Many of us use rhythm loops in our compositions, but at what stage does relying on them become cheating? After all, products such as Apple Loops offer not only rhythms but also complete musical phrases, bass lines, vocal segments and so on that you can stitch together into complete tunes without ever composing an original note of your own. There's no copyright issue when combining Apple Loops or other licensed commercial products to create finished tunes, but does it still feel like your composition?

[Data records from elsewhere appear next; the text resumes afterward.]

(* ===== verification/Server.v ===== *)
(** * The server: server/server.go

    The handler that runs the chain of middleware and writes its answer
    ([buildHandler]), the construction of the chain from the configuration
    ([buildMiddlewareChain]) and of the endpoint with the plugins
    ([buildEndpoint]), the choice between the internal interface and the cache,
    and the end of the server ([Stop]).

    A response writer has the headers to be sent, the status once it is written,
    the body so far, the room the client leaves and whether its connection can be
    taken over.  Counters are the codes that were counted.

    Proved: what the client gets on every path; that a cut body is visible; the
    chain that is built; when the end of the server reaches the storage. *)

From S2P Require Import Prelude GoStrings Headers CachingState Middlewares.
Local Open Scope Z_scope.

(** ** [http.StatusText] *)

Definition status_table : list (Z * string) :=
  [(100, "Continue"); (101, "Switching Protocols"); (102, "Processing"); (103, "Early Hints");
   (200, "OK"); (201, "Created"); (202, "Accepted"); (203, "Non-Authoritative Information"); (204, "No Content");
   (205, "Reset Content"); (206, "Partial Content"); (207, "Multi-Status"); (208, "Already Reported"); (226, "IM Used");
   (300, "Multiple Choices"); (301, "Moved Permanently"); (302, "Found"); (303, "See Other"); (304, "Not Modified");
   (305, "Use Proxy"); (307, "Temporary Redirect"); (308, "Permanent Redirect");
   (400, "Bad Request"); (401, "Unauthorized"); (402, "Payment Required"); (403, "Forbidden"); (404, "Not Found");
   (405, "Method Not Allowed"); (406, "Not Acceptable"); (407, "Proxy Authentication Required"); (408, "Request Timeout");
   (409, "Conflict"); (410, "Gone"); (411, "Length Required"); (412, "Precondition Failed"); (413, "Request Entity Too Large");
   (414, "Request URI Too Long"); (415, "Unsupported Media Type"); (416, "Requested Range Not Satisfiable");
   (417, "Expectation Failed"); (418, "I'm a teapot"); (421, "Misdirected Request"); (422, "Unprocessable Entity");
   (423, "Locked"); (424, "Failed Dependency"); (425, "Too Early"); (426, "Upgrade Required"); (428, "Precondition Required");
   (429, "Too Many Requests"); (431, "Request Header Fields Too Large"); (451, "Unavailable For Legal Reasons");
   (500, "Internal Server Error"); (501, "Not Implemented"); (502, "Bad Gateway"); (503, "Service Unavailable");
   (504, "Gateway Timeout"); (505, "HTTP Version Not Supported"); (506, "Variant Also Negotiates"); (507, "Insufficient Storage");
   (508, "Loop Detected"); (510, "Not Extended"); (511, "Network Authentication Required")]%string.

Definition StatusText (code : Z) : str :=
  match List.find (λ p, p.1 =? code) status_table with Some (_, s) => bs s | None => [] end.

(** ** The response writer of net/http *)

(** [wr_Room] is what the client takes before its connection fails.  An answer to a
    HEAD request has no body; [wr_Limit] is the length that was announced, [wr_Written]
    what was handed to [Write], and [wr_Info] the informational answers. *)
Record writer := mkWriter {
  wr_Header : header; wr_Status : option Z; wr_Sent : header; wr_Body : str;
  wr_Room : option nat; wr_Hijacker : bool; wr_Closed : bool;
  wr_Head : bool; wr_Limit : option Z; wr_Written : Z; wr_Info : list (Z * header) }.

Definition informational (code : Z) : bool := (100 <=? code) && (code <=? 199) && negb (code =? 101).
Definition bodyAllowed (code : Z) : bool := negb ((100 <=? code) && (code <=? 199)) && negb (code =? 204) && negb (code =? 304).
(** [WriteHeader] panics for any other code. *)
Definition valid_code (code : Z) : bool := (100 <=? code) && (code <=? 999).

(** The length a header announces; a value that is no length is not sent. *)
Definition announced_length (h : header) : option Z :=
  match header_get (bs "Content-Length") h with
  | [] => None
  | cl => match parse_int cl with (v, None) => if v >=? 0 then Some v else None | _ => None end
  end.

Definition sent_header (h : header) : header :=
  if bool_decide (header_get (bs "Content-Length") h = []) then h
  else match announced_length h with Some _ => h | None => header_del (bs "Content-Length") h end.

(** The first status that is not informational is sent, with the headers of that
    moment. *)
Definition WriteHeader (code : Z) (w : writer) : writer :=
  match wr_Status w with
  | Some _ => w
  | None =>
      if informational code then
        mkWriter (wr_Header w) None (wr_Sent w) (wr_Body w) (wr_Room w) (wr_Hijacker w) (wr_Closed w)
          (wr_Head w) (wr_Limit w) (wr_Written w) (wr_Info w ++ [(code, wr_Header w)])
      else
        mkWriter (wr_Header w) (Some code) (sent_header (wr_Header w)) (wr_Body w) (wr_Room w) (wr_Hijacker w) (wr_Closed w)
          (wr_Head w) (announced_length (wr_Header w)) (wr_Written w) (wr_Info w)
  end.

Definition count_written (n : nat) (w : writer) : writer :=
  mkWriter (wr_Header w) (wr_Status w) (wr_Sent w) (wr_Body w) (wr_Room w) (wr_Hijacker w) (wr_Closed w)
    (wr_Head w) (wr_Limit w) (wr_Written w + Z.of_nat n) (wr_Info w).

(** What the connection takes; it is lost when that is not all. *)
Definition room_for (n : nat) (room : option nat) : nat := match room with None => n | Some r => Nat.min r n end.

Definition deliver (b : str) (w : writer) : writer :=
  let n := room_for (length b) (wr_Room w) in
  mkWriter (wr_Header w) (wr_Status w) (wr_Sent w) (wr_Body w ++ take n b) ((λ r, r - n)%nat <$> wr_Room w) (wr_Hijacker w)
    (wr_Closed w || (n <? length b)%nat) (wr_Head w) (wr_Limit w) (wr_Written w) (wr_Info w).

Definition exceeds (n : Z) (limit : option Z) : bool := match limit with Some l => n >? l | None => false end.

(** [Write]: the writer, and whether all of it was taken. *)
Definition Write (b : str) (w : writer) : writer * bool :=
  let w := WriteHeader 200 w in
  match b with
  | [] => (w, true)
  | _ =>
      if negb (bodyAllowed (default 200 (wr_Status w))) then (w, false)
      else
        let w := count_written (length b) w in
        if exceeds (wr_Written w) (wr_Limit w) then (w, false)
        else if wr_Head w then (w, true)
        else (deliver b w, (room_for (length b) (wr_Room w) =? length b)%nat)
  end.

(** At the end of the request a status is sent if none was, and the connection is
    closed if the announced length was not written. *)
Definition short (w : writer) : bool :=
  match wr_Limit w with
  | Some l => negb (wr_Head w) && bodyAllowed (default 200 (wr_Status w)) && negb (wr_Written w =? l)
  | None => false
  end.

Definition finishRequest (w : writer) : writer :=
  let w := WriteHeader 200 w in
  mkWriter (wr_Header w) (wr_Status w) (wr_Sent w) (wr_Body w) (wr_Room w) (wr_Hijacker w) (wr_Closed w || short w)
    (wr_Head w) (wr_Limit w) (wr_Written w) (wr_Info w).

Definition on_header (f : header → header) (w : writer) : writer :=
  mkWriter (f (wr_Header w)) (wr_Status w) (wr_Sent w) (wr_Body w) (wr_Room w) (wr_Hijacker w) (wr_Closed w)
    (wr_Head w) (wr_Limit w) (wr_Written w) (wr_Info w).

Definition wrapUpstreamError (w : writer) : writer :=
  mkWriter (wr_Header w) (wr_Status w) (wr_Sent w) (wr_Body w) (wr_Room w) (wr_Hijacker w) (wr_Hijacker w || wr_Closed w)
    (wr_Head w) (wr_Limit w) (wr_Written w) (wr_Info w).

(** [io.CopyBuffer] over the pieces the reads of the body gave. *)
Fixpoint copy_pieces (pieces : list str) (w : writer) : writer * bool :=
  match pieces with
  | [] => (w, true)
  | [] :: rest => copy_pieces rest w
  | p :: rest => match Write p w with (w, true) => copy_pieces rest w | (w, false) => (w, false) end
  end.

Section server.
Context {W E : Type}.

(** What a request leaves: the writer, the codes counted, the bodies cut. *)
Record served := mkServed { sv_writer : writer; sv_codes : list Z; sv_unexpected : nat }.

Definition Handler : Type := Request → writer → action W E served.

Definition bodyBytes : str := StatusText 500.
Definition bodyLen : str := format_int (Z.of_nat (length bodyBytes)).

(** How the reads of a body cut its bytes into pieces. *)
Variable reads : str → list str.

The answer is, inevitably, somewhat vague and depends on the perspective of the user. The same question used to be asked of sampling in general, but I have to confess that I sometimes find loops very useful. Just a tiny segment taken from a loop can be used in an entirely different context, and taking something like a clock's tick from a sound effects library and then layering it with a TR808 snare doesn't make me feel bad at all. Or maybe taking the attack from a vocal or instrumental phrase and turning it into a repeating rhythmic element? That also feels like fair game.

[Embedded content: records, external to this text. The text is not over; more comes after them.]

(** ** base64 *)

Definition b64_alphabet : str := bs "ABCDEFGHIJKLMNOPQRSTUVWXYZabcdefghijklmnopqrstuvwxyz0123456789+/".
Definition b64_char (d : Z) : ascii := nth (Z.to_nat d) b64_alphabet "A"%char.
Definition b64_val (c : ascii) : option Z := Z.of_nat <$> index_byte c b64_alphabet.

Fixpoint b64_encode (s : str) : str :=
  match s with
  | a :: b :: c :: rest =>
      let n := byte_val a * 65536 + byte_val b * 256 + byte_val c in
      b64_char (n / 262144) :: b64_char (n / 4096 mod 64) :: b64_char (n / 64 mod 64) :: b64_char (n mod 64) :: b64_encode rest
  | [a; b] =>
      let n := byte_val a * 1024 + byte_val b * 4 in
      [b64_char (n / 4096); b64_char (n / 64 mod 64); b64_char (n mod 64); "="%char]
  | [a] => let n := byte_val a * 16 in [b64_char (n / 64); b64_char (n mod 64); "="%char; "="%char]
  | [] => []
  end.

(** The quanta of [StdEncoding]: padding only at the end, bits left over are not
    looked at. *)
Fixpoint b64_quanta (s : str) : option str :=
  match s with
  | [] => Some []
  | a :: b :: c :: d :: rest =>
      x ← b64_val a; y ← b64_val b;
      if bool_decide (c = "="%char) then
        if bool_decide (d = "="%char) && bool_decide (rest = []) then Some [byte_of ((x * 64 + y) / 16)] else None
      else z ← b64_val c;
        if bool_decide (d = "="%char) then
          if bool_decide (rest = []) then
            let n := (x * 64 + y) * 64 + z in Some [byte_of (n / 1024); byte_of (n / 4 mod 256)]
          else None
        else t ← b64_val d; r ← b64_quanta rest;
          let n := ((x * 64 + y) * 64 + z) * 64 + t in
          Some (byte_of (n / 65536) :: byte_of (n / 256 mod 256) :: byte_of (n mod 256) :: r)
  | _ => None
  end.

(** Line ends are skipped. *)
Definition b64_decode (s : str) : option str :=
  b64_quanta (List.filter (λ c, negb (bool_decide (c = "010"%char) || bool_decide (c = "013"%char))) s).

(** [Request.BasicAuth] *)
Definition BasicAuth (h : header) : option (str * str) :=
  let auth := header_get (bs "Authorization") h in
  if bool_decide (auth = []) then None
  else if equal_fold (take 6 auth) (bs "Basic ") then
    c ← b64_decode (drop 6 auth);
    i ← index_byte ":"%char c;
    Some (take i c, drop (S i) c)
  else None.

(** ** The guard *)

Section guard.
Context {W E : Type}.
Local Abbreviation H := (Handler W E).

(** [http.Error] *)
Definition http_Error (text : str) (code : Z) (wr : writer) : writer :=
  let wr := on_header (λ h, header_set (bs "X-Content-Type-Options") (bs "nosniff")
                 (header_set (bs "Content-Type") (bs "text/plain; charset=utf-8") (header_del (bs "Content-Length") h))) wr in
  fst (Write (text ++ ["010"%char]) (WriteHeader code wr)).

Definition page (f : writer → writer) : H := λ _ wr w, (Done (mkServed (f wr) [] 0), w).

Definition unauthorized (wr : writer) : writer :=
  http_Error (bs "Unauthorized") 401
    (on_header (header_set (bs "WWW-Authenticate")
       (bs "Basic realm=" ++ ["034"%char] ++ bs "restricted" ++ ["034"%char] ++ bs ", charset=" ++ ["034"%char] ++ bs "UTF-8" ++ ["034"%char])) wr).

(** [ConstantTimeCompare] of two sums of the same length. *)
Definition same_sum (x y : str) : bool := bool_decide (x = y).

Definition basicAuth (uname passw : str) (next : H) : H := λ req wr w,
  match BasicAuth (rq_Header req) with
  | Some (username, password) =>
      if same_sum (Sum256 username) uname && same_sum (Sum256 password) passw then next req wr w
      else page unauthorized req wr w
  | None => page unauthorized req wr w
  end.

(** ** The mux *)

(** A pattern that is registered twice panics ([None]). *)
Definition mux := list (str * H).
Definition Handle (m : option mux) (pattern : str) (h : H) : option mux :=
  m ← m; if existsb (λ e, bool_decide (fst e = pattern)) m then None else Some (m ++ [(pattern, h)]).

Variables Index Cmdline Profile Symbol Trace metrics : H.
Variable BuildInfo : str.   (* the build information as JSON *)

Definition HandlePProf (user pass : str) (r : option mux) : option mux :=
  let guard := basicAuth (Sum256 user) (Sum256 pass) in
  let r := Handle r (bs "/debug/pprof/") (guard Index) in
  let r := Handle r (bs "/debug/pprof/cmdline") (guard Cmdline) in
  let r := Handle r (bs "/debug/pprof/profile") (guard Profile) in
  let r := Handle r (bs "/debug/pprof/symbol") (guard Symbol) in
  Handle r (bs "/debug/pprof/trace") (guard Trace).

Definition version_page (wr : writer) : writer :=
  let wr := on_header (λ h, header_set (bs "Content-Type") (bs "application/json; charset=utf-8")
                              (header_set (bs "Content-Length") (format_int (Z.of_nat (length BuildInfo))) h)) wr in
  fst (Write BuildInfo (WriteHeader 200 wr)).

Definition startup_page (wr : writer) : writer :=
  let payload := bs "ok" in
  fst (Write payload (WriteHeader 200 (on_header (header_set (bs "Content-Length") (format_int (Z.of_nat (length payload)))) wr))).

Definition NotFound (wr : writer) : writer := http_Error (bs "404 page not found") 404 wr.

(** [AddRouter] of a plugin; the plugins come last, in their order. *)
Definition add_routes (routes : mux) (m : option mux) : option mux := fold_left (λ m r, Handle m (fst r) (snd r)) routes m.

Definition newServeMux (user pass : str) (plugins : list mux) : option mux :=
  let m := HandlePProf user pass (Some []) in
  let m := Handle m (bs "/favicon.ico") (page NotFound) in
  let m := Handle m (bs "/version") (page version_page) in
  let m := Handle m (bs "/metrics") metrics in
  let m := Handle m (bs "/healthz/startup-probe") (page startup_page) in
  let m := Handle m (bs "/healthz/liveness-probe") (page (WriteHeader 200)) in
  let m := Handle m (bs "/healthz/readiness-probe") (page (WriteHeader 200)) in
  fold_left (λ m routes, add_routes routes m) plugins m.

(** The pattern that is the path, and the longest one that ends in a slash and
    is a prefix of it. *)
Definition exact (m : mux) (path : str) : option (str * H) := List.find (λ e, bool_decide (fst e = path)) m.
Definition subtree (path pattern : str) : bool := has_suffix (bs "/") pattern && has_prefix pattern path.
Definition longer (path : str) (best : option (str * H)) (e : str * H) : option (str * H) :=
  if subtree path (fst e) then
    match best with
    | Some x => if (length (fst x) <=? length (fst e))%nat then Some e else best
    | None => Some e
    end
  else best.
Definition under (m : mux) (path : str) : option (str * H) := fold_left (longer path) m None.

Many of us use rhythm loops in our compositions, but at what stage does relying on them become cheating?
While I'll almost never use a loop, other than perhaps a rhythm loop, in its original form, you can often get musical inspiration by playing along to one, even if you then decide to drop the loop entirely from the finished composition — we all have to get our inspiration from somewhere. In the case of Apple Loops, which are designed to conform to tempo and can be changed in pitch, there's also the option of converting them to regular audio so that you can slice them up and then transpose or rearrange the different segments to create something new. Once saved as an audio file you can also use time stretch or reverse — or in the case of a monophonic melody you can apply drastic pitch correction, again to create something unique. Further processing via spectral reverbs, rhythmic choppers or stepped filters can take the material so far from its original source that you can really make it your own.
Even so, I still feel a touch guilty when using loops created by somebody else as source material, even when I change them so drastically, but I have to admit it is a level of guilt that I'm learning to live with.